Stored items
* * *
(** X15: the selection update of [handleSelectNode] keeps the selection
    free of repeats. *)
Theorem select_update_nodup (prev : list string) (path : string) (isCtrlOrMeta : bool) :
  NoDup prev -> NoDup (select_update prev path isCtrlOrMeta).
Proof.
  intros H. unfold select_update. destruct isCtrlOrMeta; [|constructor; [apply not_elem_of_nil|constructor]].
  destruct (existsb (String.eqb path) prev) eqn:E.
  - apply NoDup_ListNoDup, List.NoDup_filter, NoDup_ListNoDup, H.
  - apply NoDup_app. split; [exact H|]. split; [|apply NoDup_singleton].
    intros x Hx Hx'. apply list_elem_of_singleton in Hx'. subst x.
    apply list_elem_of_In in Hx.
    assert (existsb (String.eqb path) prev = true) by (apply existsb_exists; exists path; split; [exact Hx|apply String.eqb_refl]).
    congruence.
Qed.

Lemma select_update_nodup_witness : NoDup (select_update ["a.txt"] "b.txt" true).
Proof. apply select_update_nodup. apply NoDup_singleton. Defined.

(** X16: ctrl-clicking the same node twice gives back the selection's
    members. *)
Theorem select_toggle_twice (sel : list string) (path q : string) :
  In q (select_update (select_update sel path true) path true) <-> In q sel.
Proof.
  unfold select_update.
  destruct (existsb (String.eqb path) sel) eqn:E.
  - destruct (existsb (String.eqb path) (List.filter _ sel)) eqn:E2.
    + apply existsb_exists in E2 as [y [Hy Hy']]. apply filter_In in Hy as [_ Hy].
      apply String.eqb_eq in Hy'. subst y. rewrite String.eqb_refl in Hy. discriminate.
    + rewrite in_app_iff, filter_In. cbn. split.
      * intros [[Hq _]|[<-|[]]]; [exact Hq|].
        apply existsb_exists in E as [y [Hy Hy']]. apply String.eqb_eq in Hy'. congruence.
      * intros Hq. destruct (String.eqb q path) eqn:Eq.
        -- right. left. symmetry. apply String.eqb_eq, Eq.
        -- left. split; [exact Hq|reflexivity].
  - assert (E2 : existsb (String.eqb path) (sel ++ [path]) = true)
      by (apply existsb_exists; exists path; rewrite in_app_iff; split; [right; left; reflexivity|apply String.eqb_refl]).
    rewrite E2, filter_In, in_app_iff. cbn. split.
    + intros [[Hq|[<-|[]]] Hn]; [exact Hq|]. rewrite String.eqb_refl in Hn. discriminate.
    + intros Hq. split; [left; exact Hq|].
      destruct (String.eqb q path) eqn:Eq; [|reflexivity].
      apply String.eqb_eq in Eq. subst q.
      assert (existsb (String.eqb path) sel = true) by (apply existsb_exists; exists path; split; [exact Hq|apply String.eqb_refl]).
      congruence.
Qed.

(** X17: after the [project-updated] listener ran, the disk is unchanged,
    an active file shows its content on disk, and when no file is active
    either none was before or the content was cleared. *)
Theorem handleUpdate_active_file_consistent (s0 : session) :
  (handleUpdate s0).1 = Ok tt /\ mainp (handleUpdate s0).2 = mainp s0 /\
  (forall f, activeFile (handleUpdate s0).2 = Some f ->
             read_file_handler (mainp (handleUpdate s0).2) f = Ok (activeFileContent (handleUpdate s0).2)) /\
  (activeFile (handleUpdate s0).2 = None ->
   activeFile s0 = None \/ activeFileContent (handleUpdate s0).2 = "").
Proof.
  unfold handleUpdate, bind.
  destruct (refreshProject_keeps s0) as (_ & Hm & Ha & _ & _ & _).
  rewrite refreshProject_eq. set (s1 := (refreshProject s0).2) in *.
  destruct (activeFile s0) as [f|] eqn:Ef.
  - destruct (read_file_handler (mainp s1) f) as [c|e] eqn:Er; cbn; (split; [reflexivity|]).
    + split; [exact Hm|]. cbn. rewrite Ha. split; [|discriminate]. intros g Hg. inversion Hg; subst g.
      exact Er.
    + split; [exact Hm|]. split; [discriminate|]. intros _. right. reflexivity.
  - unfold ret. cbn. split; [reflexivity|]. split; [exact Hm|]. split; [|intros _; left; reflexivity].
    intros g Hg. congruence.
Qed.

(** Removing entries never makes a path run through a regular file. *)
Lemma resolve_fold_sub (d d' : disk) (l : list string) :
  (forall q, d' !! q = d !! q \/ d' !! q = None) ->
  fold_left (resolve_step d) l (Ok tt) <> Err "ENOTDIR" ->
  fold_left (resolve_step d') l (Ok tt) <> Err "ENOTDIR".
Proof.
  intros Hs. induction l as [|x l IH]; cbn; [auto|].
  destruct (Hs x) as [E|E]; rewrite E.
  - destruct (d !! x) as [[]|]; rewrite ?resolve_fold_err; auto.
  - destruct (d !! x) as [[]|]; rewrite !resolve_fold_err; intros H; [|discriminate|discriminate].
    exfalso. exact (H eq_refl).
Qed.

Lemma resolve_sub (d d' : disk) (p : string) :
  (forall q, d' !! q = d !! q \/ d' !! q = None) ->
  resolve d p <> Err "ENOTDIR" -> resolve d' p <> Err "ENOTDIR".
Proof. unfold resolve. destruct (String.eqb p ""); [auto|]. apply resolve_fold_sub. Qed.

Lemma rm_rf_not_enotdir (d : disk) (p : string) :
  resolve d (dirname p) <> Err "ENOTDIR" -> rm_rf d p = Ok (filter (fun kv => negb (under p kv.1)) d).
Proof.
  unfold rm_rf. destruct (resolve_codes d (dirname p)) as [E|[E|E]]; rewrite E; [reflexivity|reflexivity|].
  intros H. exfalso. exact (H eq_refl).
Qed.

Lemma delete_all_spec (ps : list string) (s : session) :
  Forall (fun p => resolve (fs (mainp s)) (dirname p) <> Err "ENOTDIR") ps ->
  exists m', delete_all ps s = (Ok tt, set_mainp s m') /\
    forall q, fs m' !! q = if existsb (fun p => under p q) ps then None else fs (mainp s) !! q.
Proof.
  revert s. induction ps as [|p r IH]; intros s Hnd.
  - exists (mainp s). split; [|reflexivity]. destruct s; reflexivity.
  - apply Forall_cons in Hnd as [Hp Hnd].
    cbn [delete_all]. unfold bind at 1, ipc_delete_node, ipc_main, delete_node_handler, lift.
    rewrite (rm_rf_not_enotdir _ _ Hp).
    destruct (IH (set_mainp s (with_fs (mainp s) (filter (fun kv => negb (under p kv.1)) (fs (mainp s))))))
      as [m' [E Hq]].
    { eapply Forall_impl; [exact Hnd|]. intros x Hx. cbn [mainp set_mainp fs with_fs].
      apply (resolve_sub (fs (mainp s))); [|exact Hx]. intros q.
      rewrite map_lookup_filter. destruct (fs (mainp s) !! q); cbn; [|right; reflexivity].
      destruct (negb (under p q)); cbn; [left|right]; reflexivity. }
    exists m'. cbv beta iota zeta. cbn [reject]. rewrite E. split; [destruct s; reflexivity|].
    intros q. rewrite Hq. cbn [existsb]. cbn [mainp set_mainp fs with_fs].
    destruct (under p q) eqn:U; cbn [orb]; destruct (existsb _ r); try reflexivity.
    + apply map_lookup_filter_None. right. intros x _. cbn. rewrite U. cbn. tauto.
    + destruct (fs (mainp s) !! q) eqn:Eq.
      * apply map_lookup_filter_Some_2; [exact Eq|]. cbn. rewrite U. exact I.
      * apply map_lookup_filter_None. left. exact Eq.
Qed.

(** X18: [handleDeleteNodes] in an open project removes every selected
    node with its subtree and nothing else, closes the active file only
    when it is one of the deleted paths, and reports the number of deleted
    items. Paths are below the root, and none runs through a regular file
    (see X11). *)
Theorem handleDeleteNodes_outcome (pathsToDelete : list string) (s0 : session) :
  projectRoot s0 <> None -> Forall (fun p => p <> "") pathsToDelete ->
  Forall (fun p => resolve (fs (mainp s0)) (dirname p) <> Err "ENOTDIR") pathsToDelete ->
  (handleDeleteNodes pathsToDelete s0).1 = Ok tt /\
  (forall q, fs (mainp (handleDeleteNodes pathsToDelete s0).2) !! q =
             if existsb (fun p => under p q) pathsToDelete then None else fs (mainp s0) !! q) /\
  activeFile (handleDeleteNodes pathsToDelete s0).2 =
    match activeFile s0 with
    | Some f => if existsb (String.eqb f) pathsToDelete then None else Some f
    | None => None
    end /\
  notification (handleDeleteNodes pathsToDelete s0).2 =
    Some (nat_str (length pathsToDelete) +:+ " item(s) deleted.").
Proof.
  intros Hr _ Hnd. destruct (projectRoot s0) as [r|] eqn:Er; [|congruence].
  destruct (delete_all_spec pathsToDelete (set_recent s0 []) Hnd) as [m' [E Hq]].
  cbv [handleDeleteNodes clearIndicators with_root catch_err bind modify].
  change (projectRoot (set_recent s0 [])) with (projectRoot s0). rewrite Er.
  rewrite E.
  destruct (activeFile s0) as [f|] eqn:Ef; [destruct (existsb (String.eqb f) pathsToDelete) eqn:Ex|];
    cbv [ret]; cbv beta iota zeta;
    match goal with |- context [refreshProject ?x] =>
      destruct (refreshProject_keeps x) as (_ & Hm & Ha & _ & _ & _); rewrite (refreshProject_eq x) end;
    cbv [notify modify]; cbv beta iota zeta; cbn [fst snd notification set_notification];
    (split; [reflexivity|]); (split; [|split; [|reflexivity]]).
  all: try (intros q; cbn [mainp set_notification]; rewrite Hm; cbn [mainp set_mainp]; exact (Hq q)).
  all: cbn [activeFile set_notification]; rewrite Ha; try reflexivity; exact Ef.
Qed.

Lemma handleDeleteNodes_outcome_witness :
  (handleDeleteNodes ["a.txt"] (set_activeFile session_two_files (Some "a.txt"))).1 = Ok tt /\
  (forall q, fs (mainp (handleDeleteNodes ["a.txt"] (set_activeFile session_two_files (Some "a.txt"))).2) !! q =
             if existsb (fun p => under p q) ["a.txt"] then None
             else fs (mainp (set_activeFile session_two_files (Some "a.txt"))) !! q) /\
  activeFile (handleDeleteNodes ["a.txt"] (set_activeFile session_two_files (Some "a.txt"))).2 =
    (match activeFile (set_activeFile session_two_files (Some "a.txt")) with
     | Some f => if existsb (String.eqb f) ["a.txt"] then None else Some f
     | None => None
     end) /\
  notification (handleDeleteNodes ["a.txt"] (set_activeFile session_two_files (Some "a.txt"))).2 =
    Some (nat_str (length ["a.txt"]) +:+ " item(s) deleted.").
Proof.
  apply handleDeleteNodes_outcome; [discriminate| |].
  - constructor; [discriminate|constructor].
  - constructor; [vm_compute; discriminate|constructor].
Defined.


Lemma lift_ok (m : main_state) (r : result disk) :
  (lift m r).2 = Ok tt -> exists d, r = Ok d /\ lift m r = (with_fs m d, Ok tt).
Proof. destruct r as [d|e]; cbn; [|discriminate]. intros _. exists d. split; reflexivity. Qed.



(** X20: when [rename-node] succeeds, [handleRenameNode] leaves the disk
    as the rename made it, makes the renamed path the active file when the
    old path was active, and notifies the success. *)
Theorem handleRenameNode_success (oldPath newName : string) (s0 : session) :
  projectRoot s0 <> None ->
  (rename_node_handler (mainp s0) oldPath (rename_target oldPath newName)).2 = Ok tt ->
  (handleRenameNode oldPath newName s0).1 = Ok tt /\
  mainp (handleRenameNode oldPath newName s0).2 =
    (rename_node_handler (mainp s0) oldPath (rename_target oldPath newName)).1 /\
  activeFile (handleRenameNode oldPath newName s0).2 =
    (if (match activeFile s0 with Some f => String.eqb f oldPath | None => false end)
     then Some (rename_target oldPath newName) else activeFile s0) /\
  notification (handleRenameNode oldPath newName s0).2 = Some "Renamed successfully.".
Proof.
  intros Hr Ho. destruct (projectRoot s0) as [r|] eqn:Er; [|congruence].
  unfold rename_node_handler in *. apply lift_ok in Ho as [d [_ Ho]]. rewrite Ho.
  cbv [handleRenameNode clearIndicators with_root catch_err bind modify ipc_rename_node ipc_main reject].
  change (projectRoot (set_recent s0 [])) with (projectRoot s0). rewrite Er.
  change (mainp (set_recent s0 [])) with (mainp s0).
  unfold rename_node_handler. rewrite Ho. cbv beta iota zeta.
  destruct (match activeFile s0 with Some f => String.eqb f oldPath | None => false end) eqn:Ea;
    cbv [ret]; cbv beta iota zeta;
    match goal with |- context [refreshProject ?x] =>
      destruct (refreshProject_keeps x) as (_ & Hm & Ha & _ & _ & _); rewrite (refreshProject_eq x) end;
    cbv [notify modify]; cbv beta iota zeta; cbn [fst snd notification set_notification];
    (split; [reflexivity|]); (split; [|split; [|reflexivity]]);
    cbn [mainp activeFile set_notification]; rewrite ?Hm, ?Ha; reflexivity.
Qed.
* * *
◆ Exercise prompt: The lines to extract from the data above begin with the line containing "- destruct (d !! x) as [[]|]; rewrite ?resolve_fold_err;" and end with the line containing "Lemma resolve_sub (d". Extract them exactly, including both.

◆ Reply:
  - destruct (d !! x) as [[]|]; rewrite ?resolve_fold_err; auto.
  - destruct (d !! x) as [[]|]; rewrite !resolve_fold_err; intros H; [|discriminate|discriminate].
    exfalso. exact (H eq_refl).
Qed.

Lemma resolve_sub (d d' : disk) (p : string) :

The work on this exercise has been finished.